Coloco no meu leitor laser de vinis. Ao contrário de John, não me agradava a idéia de colocar a raridade debaixo de uma agulha de diamante sintético... Quero fugir do padrão, e começo pelo lado B. Me deito no sofá e começo a ouvir os primeiros movimentos de "Sociedade Alternativa". Era do que precisava! Durmo rápido, e logo começo a sonhar...
Caminho numa planície deserta. Incapaz de reconhecer o lugar... Nossos sonhos são bem malucos mesmo, né? O sol está bem vermelho, mas... não é um sol nascente, nem poente! O Sol vermelho está a pino, e seu diâmetro parece bem maior que o normal! Não estranho o fato, e continuo caminhando naquela estranha planície com luzes de arrebol mas com as sombras curtas do meio-dia. O céu amarelo-abóbora era estranhíssimo, mas em sonho ele me parecia bem familiar.

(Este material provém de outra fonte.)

Lemma ready_order : StronglySorted (position_lt m) (seq 0 (length (entries m))).
Proof.
  apply sorted_seq. intros x y Hxy Hy.
  destruct (lookup_lt_is_Some_2 (entries m) x) as [mx Hmx]; [lia|]. destruct (lookup_lt_is_Some_2 (entries m) y) as [my Hmy]; [lia|].
  exists mx, my. split; [done|]. split; [done|].
  destruct (manifest_entry x mx Hmx) as (i & s & l & e & k & Hi & Hb & Hxl & He & (parent & -> & _)).
  destruct (manifest_entry y my Hmy) as (i' & s' & l' & e' & k' & Hi' & Hb' & Hyl & He' & (parent' & -> & _)). cbn.
  rewrite (manifest_path x _ e Hmx He), (manifest_path y _ e' Hmy He').
  assert (Hk : bucket j s !! length l = Some e) by (rewrite Hb; by apply list_lookup_middle).
  assert (Hk' : bucket j s' !! length l' = Some e') by (rewrite Hb'; by apply list_lookup_middle).
  subst x y. destruct (position_order _ _ _ _ _ _ _ _ _ _ Hi Hk Hi' Hk' Hxy) as [Hlt|[-> Hlt]]; [left; lia|right].
  split; [done|]. assert (s' = s) as -> by congruence.
  pose proof (listing_sorted _ _ _ _ (si_listing _ _ _ _ (sound_bucket i' s Hi'))) as Hs. exact (sorted_lookup _ _ _ _ _ _ Hs Hk Hk' Hlt).
Qed.

Lemma ready_weight (f : ManifestEntryKindV2 -> Z -> Z) :
  foldr (fun me n => f (kind me) (plaintext_size me) + n) 0 (entries m) = weight f (cj_inventory j).
Proof.
  rewrite <- (weight_perm f _ _ sound_order_perm). unfold weight.
  assert (Heq : map (fun me => f (kind me) (plaintext_size me)) (entries m) = map (fun e => f (pie_kind e) (pie_plaintext_size e)) order).
  { apply list_eq. intros x. rewrite !list_lookup_fmap. destruct (entries m !! x) as [me|] eqn:Hx; cbn.
    - destruct (manifest_entry x me Hx) as (i & s & l & e & k & _ & _ & _ & -> & (parent & -> & _)). done.
    - apply lookup_ge_None in Hx. rewrite (mo_entries _ _ Hm) in Hx. by apply lookup_ge_None in Hx as ->. }
  revert Heq. generalize order. induction (entries m) as [|me mes IH]; intros [|e es] Heq; cbn in *; try done.
  injection Heq as -> Heq. by rewrite (IH es Heq).
Qed.

Lemma sound_sizes : Forall (fun e => 0 <= pie_plaintext_size e) (cj_inventory j).
Proof.
  rewrite <- sound_order_perm. apply Forall_forall. intros e [x He]%list_elem_of_lookup. apply order_shape in He as (root & []).
  unfold is_u64 in es_size. bool_prop. done.
Qed.

Lemma ready_counts : totals_of (entries m) =
  mkTotals (weight one_file (cj_inventory j)) (weight one_directory (cj_inventory j)) (job_bytes j).
Proof.
  unfold totals_of, job_bytes. rewrite <- !ready_weight. unfold file_total, directory_total, byte_total, is_file. clear.
  f_equal; (induction (entries m) as [|me mes IH]; cbn; [done|]; rewrite IH; by destruct (kind me)).
Qed.

Lemma ready_totals : totals m = totals_of (entries m).
Proof.
  rewrite (mo_totals _ _ Hm), ready_counts. unfold inventory_summary, job_bytes in *.
  pose proof (weight_count (cj_inventory j)) as (Hc1 & Hc2 & Hc3). pose proof (ct_entries _ _ _ _ _ _ _ (js_held _ _ Hsound)) as Hmax.
  unfold MAX_MANIFEST_V2_ENTRIES in Hmax.
  match goal with |- context [foldl _ ?init _] => destruct (summary_counts (cj_inventory j) init) as (-> & -> & ->) end;
    cbn; unfold u32_max; try done; try lia. apply sound_sizes.
Qed.

Lemma ready_wf_totals : wf_totals (totals m) = true.
Proof.
  rewrite ready_totals, ready_counts. unfold wf_totals. cbn. pose proof (weight_count (cj_inventory j)) as (Hc1 & Hc2 & Hc3).
  pose proof (ct_entries _ _ _ _ _ _ _ (js_held _ _ Hsound)) as Hmax. unfold MAX_MANIFEST_V2_ENTRIES in Hmax.
  assert (0 <= job_bytes j).
  { apply weight_nonneg. eapply Forall_impl; [exact sound_sizes|]. intros e He. by destruct (pie_kind e). }
  unfold is_u32, is_u64, u32_max. repeat (apply andb_true_intro; split); apply Z.leb_le; lia.
Qed.

Lemma ready_valid : valid_manifest is_nfc m.
Proof.
  destruct (mo_identity _ _ Hm) as (Hid & Hgen & Hrev & _). destruct Hsound as [[] Hh Hroots _]. 
  constructor.
  - by rewrite Hid.
  - rewrite Hgen. by rewrite id_generation.
  - rewrite Hrev. lia.
  - split; [|unfold zlen in *; by rewrite (mo_roots _ _ Hm)]. intros Hnil. apply Hsome. apply length_zero_iff_nil.
    by rewrite <- (mo_roots _ _ Hm), Hnil.
  - split; [|unfold zlen; rewrite (mo_entries _ _ Hm); apply sound_order_bound]. intros Hnil.
    destruct (lookup_lt_is_Some_2 ss 0) as [s Hs]; [destruct (nil_or_length_pos ss); done || lia|].
    destruct (bucket_first 0 s Hs) as (e & k & _ & He & _). apply lookup_lt_Some in He.
    rewrite <- (mo_entries _ _ Hm), Hnil in He. cbn in He. lia.
  - apply ready_root.
  - apply ready_entry.
  - apply ready_order.
  - apply ready_totals.
  - pose proof (f_equal total_plaintext_bytes ready_counts) as Hb. cbn in Hb. by rewrite Hb.
Qed.

Lemma is_u32_index n : Z.of_nat n <= MAX_MANIFEST_V2_ENTRIES -> is_u32 (Z.of_nat n) = true.
Proof. unfold is_u32, MAX_MANIFEST_V2_ENTRIES, u32_max. intros. apply andb_true_intro. split; apply Z.leb_le; lia. Qed.

Lemma ready_wf_root r : r ∈ roots m -> wf_root r = true.
Proof.
  intros [i Hr]%list_elem_of_lookup. pose proof (ready_root i r Hr) as [_ _ _ (me & Hme & _)].
  destruct (lookup_lt_is_Some_2 ss i) as [s Hi]; [rewrite <- (mo_roots _ _ Hm); by eapply lookup_lt_Some|].
  pose proof (lookup_lt_Some _ _ _ Hi) as Hlt. pose proof (js_roots _ _ Hsound) as Hmax.
  rewrite (mo_root _ _ Hm i s Hi) in Hr. injection Hr as <-. pose proof (sound_bucket i s Hi) as [_ Hu _ _ _ _ _ _ Hc].
  cbn in Hme. rewrite vec_get_nat in Hme. apply lookup_lt_Some in Hme. pose proof sound_order_bound as Hbound. rewrite (mo_entries _ _ Hm) in Hme.
  unfold wf_root. cbn. rewrite Hu, !is_u32_index; unfold zlen, MAX_MANIFEST_V2_ROOTS, MAX_MANIFEST_V2_ENTRIES in *; [|lia|lia].
  cbn. destruct Hc as [->|(n & -> & Hn)]; [done|]. cbn. rewrite andb_true_r. unfold is_u64. apply andb_true_intro. split; apply Z.leb_le; lia.
Qed.

Lemma ready_wf_entry me : me ∈ entries m -> wf_entry me = true.
Proof.
  intros [x Hx]%list_elem_of_lookup. pose proof (lookup_lt_Some _ _ _ Hx) as Hlt. pose proof sound_order_bound as Hbound.
  rewrite (mo_entries _ _ Hm) in Hlt.
  destruct (manifest_entry x me Hx) as (i & s & l & e & k & Hi & _ & _ & He & (parent & -> & Hp)).
  apply order_shape in He as (root & []). pose proof (lookup_lt_Some _ _ _ Hi) as Hlti. pose proof (js_roots _ _ Hsound) as Hmax.
  unfold wf_entry. cbn. rewrite es_utf8, es_size, !is_u32_index; unfold zlen, MAX_MANIFEST_V2_ROOTS, MAX_MANIFEST_V2_ENTRIES in *; [|lia|lia].
  assert (wf_option is_u32 parent = true) as ->.
  { destruct (pie_parent_item_id e); [|by subst]. destruct Hp as (y & _ & -> & Hy & _). apply is_u32_index. unfold MAX_MANIFEST_V2_ENTRIES. lia. }
  cbn. by destruct (pie_digest e).
Qed.

Lemma ready_wf : wf_manifest m = true.
Proof.
  destruct (mo_identity _ _ Hm) as (Hid & Hgen & Hrev & _). destruct Hsound as [[] _ _ _]. unfold wf_manifest.
  rewrite Hid, Hgen, Hrev, id_length, id_generation. cbn.
  assert (is_u64 (cj_selection_revision j) = true) as -> by (unfold is_u64; apply andb_true_intro; split; apply Z.leb_le; lia).
  assert (forallb wf_root (roots m) = true) as -> by (apply forallb_forall; intros r Hr%list_elem_of_In; by apply ready_wf_root).
  assert (forallb wf_entry (entries m) = true) as -> by (apply forallb_forall; intros e He%list_elem_of_In; by apply ready_wf_entry).
  apply ready_wf_totals.
Qed.
End Ready.
(* ===== verification/Witnesses.v ===== *)
(** Concrete inputs: the manifest of the golden fixture
    (crates/envoix-protocol/tests/fixtures/manifest_v2_offer.golden.hex), its
    encoding, one frame of each kind the codec properties are applied to, and
    instances of the two parameters; and each conditional property of the protocol
    crate at one of them, its hypotheses discharged by evaluation.  Then one job with
    its delivery records, from the offer to the confirmed proof, and the cancellation
    token. *)

From stdpp Require Import prelude gmap strings.
From Stdlib Require Import ZArith Lia Strings.Byte Strings.Ascii.
From S2P Require Import Prelude Bytes Reader ManifestV2 ManifestSpec ValidateTheorem OfferCodec OfferProof Frames FramesProof FramingProof.
From S2P Require Import AuthFrame Delivery DeliveryStore DeliverySystem.

Local Open Scope Z_scope.

(** ** Instances of the parameters *)

(** ASCII text is in NFC. *)
Definition ascii_nfc (s : str) : bool := forallb (fun b => byte_val b <? 128) s.

(** A 32-byte digest: the last 32 bytes, zero-padded. *)
Definition tail_digest (bs : list byte) : list byte :=
  be_bytes 32 (be_value (drop (length bs - 32) bs)).

Lemma tail_digest_length bs : zlen (tail_digest bs) = DIGEST_BYTES.
Proof. unfold zlen, tail_digest. by rewrite length_be_bytes. Qed.

(** ** The golden fixture *)

Definition hex_digit (a : ascii) : Z :=
  let n := Z.of_N (N_of_ascii a) in if n <? 58 then n - 48 else n - 87.
Fixpoint of_hex (s : string) : list byte :=
  match s with
  | String a (String b s') => byte_of (16 * hex_digit a + hex_digit b) :: of_hex s'
  | _ => []
  end.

Me deparo com a estação de trens ao longe. A velha e conhecida estação, mas estranhamente isolada! Nada ao redor, nem prédios, nem casas. Apenas uma linha de trem partindo e outra chegando, esticando-se sobre uma planície sem fim. Qual estava partindo e qual chegando? É só maneira de dizer! Depende obviamente de qual direção viria o comboio, do qual no momento não havia o menor sinal...
"Viva o novo Aeon!", ouço ao longe. Vejo então montanhas ao longe, dos dois lados. Leste-oeste? Como saber? Olho a sombra. Ela avança minimamente para frente, com o sol a pino. Deve então apontar ou norte ou sul, o que me leva a concluir que as montanhas estão no leste e no oeste. É normal ter este tipo de raciocínio durante um sonho? Bom, eu costumava tê-los com frequência! Às vezes até dou por mim sonhando! Alguém já passou por isto? Quando você descobre que está sonhando e, ainda assim, ao invés de acordar, continua sonhando? Passei por isso várias vezes, pesquisei, e descobri ser tão comuns que inclusive têm um nome: sonhos lúcidos!
Não era o caso! O que estou descrevendo são lembranças que resgatei posteriormente. No instante em que aconteciam tais coisas, eu estava num sonho legítimo. Quer dizer, eu não sabia que estava sonhando, e sim acreditava que vivia uma situação real. Por mais absurda que pudesse parecer...
Foi quando vi uma fumaça cinza surgindo por detrás de uma das serras. Leste ou oeste? Não soube dizer na hora. De meu sonho, só me lembro que vinha da direita! Estou agora a uns 50 metros da plataforma. Como cheguei tão rápido? Nem me pergunte: coisas dos sonhos! O sol vermelho está à minha frente, pouco acima do horizonte. Vermelho, mas já não me parece mais tão gigantesco! O comboio prateado fica bem visível à direita, percorrendo a linha férrea. Se aproxima cada vez mais da estação. Percebo então as pessoas, e o caos generalizado! Muitas fogem da plataforma! Outras se ajoelham! Quando o trem enfim chega na estação, as pessoas restantes ajoelhadas olham para cima, e apontam dizendo em uníssono: 'Ói, la vem Deus!! Deslizando no céu entre as brumas de mil megatons'. Um enorme cogumelo atômico surge no lugar da locomotiva...
Acordo num sobressalto e grito: "MEU DEUS, É O TREM ATÔMICO!!!! O MALUCO DO JOHN VAI CONSTRUIR MESMO O TREM ATÔMICO!!"